_Data provided_
(** X3.  [CalculateSecondCF] returns 0 when the window of
    [secondTotalKlines] candles from the entry index reaches the end of the
    series ([entryIdx + secondTotalKlines >= len candles], also when the
    window would fit exactly), and otherwise [calculateCF], with previous
    value 0, of exactly that window. *)
Theorem CalculateSecondCF_window ii cfg candles entryIdx mainCFEntry prev :
  let stk := calculateSecondTotalKlines ii cfg mainCFEntry prev in
  0 <= entryIdx → 0 <= stk → entryIdx + stk <= int_max →
  (len candles <= entryIdx + stk →
   CalculateSecondCF ii cfg candles entryIdx mainCFEntry prev = Some (0%Q, stk)) ∧
  (entryIdx + stk < len candles →
   CalculateSecondCF ii cfg candles entryIdx mainCFEntry prev
   = Some (calculateCF (take (Z.to_nat stk) (drop (Z.to_nat entryIdx) candles)) 0,
           stk)).
Proof.
  intros stk Hidx Hstk Hmax. unfold CalculateSecondCF. fold stk.
  unfold add. rewrite wrap_id by (unfold in_int, int_min, int_max in *; lia).
  split; intros Hfit.
  - destruct (Z.geb_spec (entryIdx + stk) (len candles)); [done|lia].
  - destruct (Z.geb_spec (entryIdx + stk) (len candles)); [lia|].
    rewrite slice_is_Some by lia. simpl.
    by replace (entryIdx + stk - entryIdx) with stk by lia.
Qed.
Lemma window_slice (candles : list Candle) t k :
  0 <= k <= t + 1 → t < len candles → len candles <= int_max →
  slice candles (add (sub t k) 1) (add t 1)
  = Some (take (Z.to_nat k) (drop (Z.to_nat (t - k + 1)) candles)).
Proof.
  intros Hk Ht Hlen. unfold int_max in Hlen.
  rewrite sub_id by (unfold in_int, int_min, int_max; lia).
  rewrite !add_id by (unfold in_int, int_min, int_max; lia).
  rewrite slice_is_Some by lia. do 3 f_equal. lia.
Qed.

_Try it_
Copy out only the lines above from the one with "value 0, of exactly that window. *)" to the one with "rewrite slice_is_Some by lia. simpl.", inclusive, exactly as they stand.

_Response box_
    value 0, of exactly that window. *)
Theorem CalculateSecondCF_window ii cfg candles entryIdx mainCFEntry prev :
  let stk := calculateSecondTotalKlines ii cfg mainCFEntry prev in
  0 <= entryIdx → 0 <= stk → entryIdx + stk <= int_max →
  (len candles <= entryIdx + stk →
   CalculateSecondCF ii cfg candles entryIdx mainCFEntry prev = Some (0%Q, stk)) ∧
  (entryIdx + stk < len candles →
   CalculateSecondCF ii cfg candles entryIdx mainCFEntry prev
   = Some (calculateCF (take (Z.to_nat stk) (drop (Z.to_nat entryIdx) candles)) 0,
           stk)).
Proof.
  intros stk Hidx Hstk Hmax. unfold CalculateSecondCF. fold stk.
  unfold add. rewrite wrap_id by (unfold in_int, int_min, int_max in *; lia).
  split; intros Hfit.
  - destruct (Z.geb_spec (entryIdx + stk) (len candles)); [done|lia].
  - destruct (Z.geb_spec (entryIdx + stk) (len candles)); [lia|].
    rewrite slice_is_Some by lia. simpl.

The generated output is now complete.